(Dataset entries)
◇ ◇ ◇ ◇ ◇ ◇ ◇

(* ===== verification/Reader.v ===== *)
(** * hiredis.cc: the reply reader

    Model of the redisReader of [src/src/hiredis/hiredis.cc]: an incremental parser of the
    replies of a Redis server, with an explicit stack of read tasks (at most nine) and the
    partially built reply object.  The stack is a list with the current task first
    ([ridx] is its length minus one); the parent of a task is the next one, so the slot it
    fills is found from the root object by the indices of the tasks ([path]).  [len] is the
    length of the buffer.  [alloc] tells whether an allocation of a size succeeds.
    [Undefined] is a read out of bounds, a signed overflow or a failing assert.

    The server side are the replies queued with the functions of [Client]:
    [reply_stream_roundtrip] goes from the addReply calls through the socket to the reply
    objects. *)

From Stdlib Require Import ZArith Lia.
From stdpp Require Import prelude list strings numbers.
From S2P Require Import Prelude.
From S2P Require Import Util.
From S2P Require Import SetType.
From S2P Require Import Sds.
From S2P Require Import Client.

Local Open Scope Z_scope.

Module Reader.

(** ** hiredis.h *)

Definition REDIS_REPLY_STRING : Z := 1.
Definition REDIS_REPLY_ARRAY : Z := 2.
Definition REDIS_REPLY_INTEGER : Z := 3.
Definition REDIS_REPLY_NIL : Z := 4.
Definition REDIS_REPLY_STATUS : Z := 5.
Definition REDIS_REPLY_ERROR : Z := 6.
Definition REDIS_ERR_PROTOCOL : Z := 4.
Definition REDIS_ERR_OOM : Z := 5.

(** A reply object; an element that has not been read yet is NULL. *)
Inductive redisReply :=
  | RString (type : Z) (s : list Z)       (* STRING, STATUS or ERROR *)
  | RInteger (integer : Z)
  | RNil
  | RArray (elements : Z) (element : list (option redisReply)).

Record redisReadTask := mkTask { type : Z; elements : Z; idx : Z }.

Record redisReader := mkReader {
  err : Z;
  errstr : list Z;
  buf : option (list Z);
  pos : Z;
  rstack : list redisReadTask;
  reply : option redisReply;
}.

Implicit Types (r : redisReader).

Definition contents r : list Z := default [] (buf r).
Definition len r : Z := zlen (contents r).
Definition ridx r : Z := zlen (rstack r) - 1.
(** [r->buf+r->pos] *)
Definition text r : list Z := drop (Z.to_nat (pos r)) (contents r).

Definition set_pos (p : Z) r := mkReader (err r) (errstr r) (buf r) p (rstack r) (reply r).
Definition set_rstack (s : list redisReadTask) r := mkReader (err r) (errstr r) (buf r) (pos r) s (reply r).
Definition set_reply (o : option redisReply) r := mkReader (err r) (errstr r) (buf r) (pos r) (rstack r) o.

(** redisReaderCreate; NULL when an allocation fails is not modelled. *)
Definition redisReaderCreate : redisReader := mkReader 0 [] (Some []) 0 [] None.

(** ** Errors *)

Definition redisReaderSetError (ty : Z) (msg : list Z) r : redisReader :=
  mkReader ty (take 127 msg) None 0 [] None.

Definition chrtos (byte : Z) : list Z :=
  [34] ++
  (if (byte =? 92) || (byte =? 34) then [92; byte]
   else if byte =? 10 then str "\n"
   else if byte =? 13 then str "\r"
   else if byte =? 9 then str "\t"
   else if byte =? 7 then str "\a"
   else if byte =? 8 then str "\b"
   else if Sds.isprint byte then [byte]
   else str "\x" ++ [Sds.hex_char (byte / 16); Sds.hex_char (byte mod 16)]) ++ [34].

Definition redisReaderSetErrorProtocolByte (byte : Z) r : redisReader :=
  redisReaderSetError REDIS_ERR_PROTOCOL
    (str "Protocol error, got " ++ chrtos byte ++ str " as reply type byte") r.

Definition redisReaderSetErrorOOM r : redisReader :=
  redisReaderSetError REDIS_ERR_OOM (str "Out of memory") r.

(** ** Reading from the buffer *)

Definition readByte r : option (Z * redisReader) :=
  c ← head (text r); Some (c, set_pos (pos r + 1) r).

(** The loops of seekNewline on the bytes from [pos] on; [inner] tells that the inner loop runs,
    after which [s[pos]] is looked at even when [pos] is [_len].  A NUL ends the buffer. *)
Fixpoint seek_loop (inner : bool) (s : list Z) (pos _len : Z) : option Z :=
  if inner || (pos <? _len) then
    match s with
    | [] => None
    | x :: s =>
      if (pos <? _len) && negb (x =? 13) then seek_loop true s (pos + 1) _len
      else if negb (x =? 13) then None
      else if default 0 (head s) =? 10 then Some pos
      else seek_loop false s (pos + 1) _len
    end
  else None.

(** [int _len = len-1] keeps the low 32 bits of the length. *)
Definition seekNewline (s : list Z) : option Z := seek_loop false s 0 (swrap 32 (uwrap 64 (zlen s - 1))).

Definition in64 (z : Z) : outcome Z := if decide (in_int 64 z) then Ok z else Undefined.

(** [None]: a character that is not a digit. *)
Fixpoint longlong_loop (s : list Z) (v : Z) : outcome (option Z) :=
  match s with
  | [] => Undefined
  | c :: s =>
    if c =? 13 then Ok (Some v)
    else
      let dec := c - 48 in
      if (0 <=? dec) && (dec <? 10) then
        v ← in64 (v * 10); v ← in64 (v + dec); longlong_loop s v
      else Ok None
  end.

Definition readLongLong (s : list Z) : outcome Z :=
  c ← match head s with Some c => Ok c | None => Undefined end;
  let '(mult, s) := if c =? 45 then (-1, tail s) else if c =? 43 then (1, tail s) else (1, s) in
  v ← longlong_loop s 0;
  match v with Some v => in64 (mult * v) | None => Ok (-1) end.

(** The text of the line and what follows it, its length, the reader past the newline.
    [len+2] is computed in an int. *)
Definition readLine r : outcome (option (list Z * Z * redisReader))%type :=
  match seekNewline (text r) with
  | None => Ok None
  | Some len =>
    if decide (in_int 32 (len + 2)) then Ok (Some (text r, len, set_pos (pos r + (len + 2)) r)) else Undefined
  end.

(** ** Building the reply object *)

(** [parent->element[task->idx] = r], the parent reached by the indices from the root. *)
Fixpoint set_at (o : redisReply) (path : list Z) (x : redisReply) : option redisReply :=
  match path with
  | [] => Some x
  | i :: path =>
    match o with
    | RArray n els =>
      if i <? 0 then None
      else
        match els !! Z.to_nat i with
        | None => None
        | Some e =>
          e' ← match path with [] => Some x | _ :: _ => o' ← e; set_at o' path x end;
          Some (RArray n (<[Z.to_nat i := Some e']> els))
        end
    | _ => None
    end
  end.

(** The indices of the tasks above the root task, from the root. *)
Definition path (s : list redisReadTask) : list Z := tail (reverse (idx <$> s)).

(** The new object is the reply itself, or fills its slot in the parent. *)
Definition install (x : redisReply) r : outcome redisReader :=
  match path (rstack r) with
  | [] => Ok (set_reply (Some x) r)
  | p =>
    match reply r with
    | None => Undefined
    | Some root =>
      match set_at root p x with
      | Some root => Ok (set_reply (Some root) r)
      | None => Undefined
      end
    end
  end.

(** The stack after the loop of moveToNextTask. *)
Fixpoint move_stack (s : list redisReadTask) : outcome (list redisReadTask) :=
  match s with
  | [] => Ok []
  | cur :: below =>
    match below with
    | [] => Ok []
    | prv :: _ =>
      if negb (type prv =? REDIS_REPLY_ARRAY) then Undefined
      else if idx cur =? elements prv - 1 then move_stack below
      else if idx cur <? elements prv then Ok (mkTask (-1) (-1) (idx cur + 1) :: below)
      else Undefined
    end
  end.

Definition moveToNextTask r : outcome redisReader :=
  s ← move_stack (rstack r); Ok (set_rstack s r).

(** ** Processing items *)

Section Processing.
Context (alloc : Z -> bool).

Definition sizeof_reply : Z := 48.

(** [None] is an object that could not be allocated. *)
Definition createStringObject (ty : Z) (s : list Z) : option redisReply :=
  if alloc sizeof_reply && alloc (zlen s + 1) then Some (RString ty s) else None.
Definition createArrayObject (elements : Z) : option redisReply :=
  if alloc sizeof_reply && (negb (0 <? elements) || alloc (elements * 8))
  then Some (RArray (uwrap 64 elements) (replicate (Z.to_nat elements) None)) else None.
Definition createIntegerObject (value : Z) : option redisReply :=
  if alloc sizeof_reply then Some (RInteger value) else None.
Definition createNilObject : option redisReply := if alloc sizeof_reply then Some RNil else None.

(** "Set reply if this is the root object." *)
Definition finish (obj : option redisReply) r : outcome (redisReader * bool)%type :=
  match obj with
  | None => Ok (redisReaderSetErrorOOM r, false)
  | Some x => r ← install x r; r ← moveToNextTask r; Ok (r, true)
  end.

Definition processLineItem (cur : redisReadTask) r : outcome (redisReader * bool)%type :=
  line ← readLine r;
  match line with
  | None => Ok (r, false)
  | Some (p, n, r) =>
    obj ← (if type cur =? REDIS_REPLY_INTEGER
           then v ← readLongLong p; Ok (createIntegerObject v)
           else Ok (createStringObject (type cur) (take (Z.to_nat n) p)));
    finish obj r
  end.

Definition processBulkItem (cur : redisReadTask) r : outcome (redisReader * bool)%type :=
  match seekNewline (text r) with
  | None => Ok (r, false)
  | Some n =>
    let bytelen := n + 2 in
    l ← readLongLong (text r);
    if l <? 0 then finish createNilObject (set_pos (pos r + bytelen) r)
    else
      l2 ← in64 (l + 2);
      let bytelen := uwrap 64 (bytelen + l2) in
      if uwrap 64 (pos r + bytelen) <=? len r then
        match load (contents r) (pos r + n + 2) l with
        | None => Undefined
        | Some s => finish (createStringObject REDIS_REPLY_STRING s) (set_pos (pos r + bytelen) r)
        end
      else Ok (r, false)
  end.

Definition processMultiBulkItem (cur : redisReadTask) r : outcome (redisReader * bool)%type :=
  if ridx r =? 8 then
    Ok (redisReaderSetError REDIS_ERR_PROTOCOL
          (str "No support for nested multi bulk replies with depth > 7") r, false)
  else
    line ← readLine r;
    match line with
    | None => Ok (r, false)
    | Some (p, _, r) =>
      els ← readLongLong p;
      if els =? -1 then finish createNilObject r
      else
        let els32 := swrap 32 els in
        match createArrayObject els32 with
        | None => Ok (redisReaderSetErrorOOM r, false)
        | Some x =>
          r ← install x r;
          if 0 <? els then
            let cur := mkTask (type cur) els32 (idx cur) in
            Ok (set_rstack (mkTask (-1) (-1) 0 :: cur :: tail (rstack r)) r, true)
          else r ← moveToNextTask r; Ok (r, true)
        end
    end.

Definition reply_type (c : Z) : option Z :=
  if c =? 45 then Some REDIS_REPLY_ERROR
  else if c =? 43 then Some REDIS_REPLY_STATUS
  else if c =? 58 then Some REDIS_REPLY_INTEGER
  else if c =? 36 then Some REDIS_REPLY_STRING
  else if c =? 42 then Some REDIS_REPLY_ARRAY
  else None.

Definition dispatch (cur : redisReadTask) r : outcome (redisReader * bool)%type :=
  if (type cur =? REDIS_REPLY_ERROR) || (type cur =? REDIS_REPLY_STATUS)
     || (type cur =? REDIS_REPLY_INTEGER) then processLineItem cur r
  else if type cur =? REDIS_REPLY_STRING then processBulkItem cur r
  else if type cur =? REDIS_REPLY_ARRAY then processMultiBulkItem cur r
  else Undefined.

Definition processItem r : outcome (redisReader * bool)%type :=
  match rstack r with
  | [] => Undefined
  | cur :: below =>
    if type cur <? 0 then
      match readByte r with
      | None => Ok (r, false)
      | Some (c, r) =>
        match reply_type c with
        | None => Ok (redisReaderSetErrorProtocolByte c r, false)
        | Some ty =>
          let cur := mkTask ty (elements cur) (idx cur) in
          dispatch cur (set_rstack (cur :: below) r)
        end
      end
    else dispatch cur r
  end.

(** "Process items in reply." Every item that is processed takes at least one byte. *)
Fixpoint items_loop (fuel : nat) r : outcome redisReader :=
  match rstack r with
  | [] => Ok r
  | _ :: _ =>
    match fuel with
    | O => OutOfFuel
    | S fuel => '(r, ok) ← processItem r; if ok : bool then items_loop fuel r else Ok r
    end
  end.

(** [sdscatlen] fails like [alloc]. The flag is [== REDIS_OK]. *)
Definition redisReaderFeed (data : list Z) r : redisReader * bool :=
  if negb (err r =? 0) then (r, false)
  else if zlen data <? 1 then (r, true)
  else if negb (alloc (zlen (contents r) + zlen data + 9)) then (redisReaderSetErrorOOM r, false)
  else (mkReader (err r) (errstr r) (Some (contents r ++ data)) (pos r) (rstack r) (reply r), true).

◇ ◇ ◇ ◇ ◇ ◇ ◇

* _What is required_: Across the entries, tally every line that contains the word "mkTask" and report the sum by itself.

* _Output below_: 5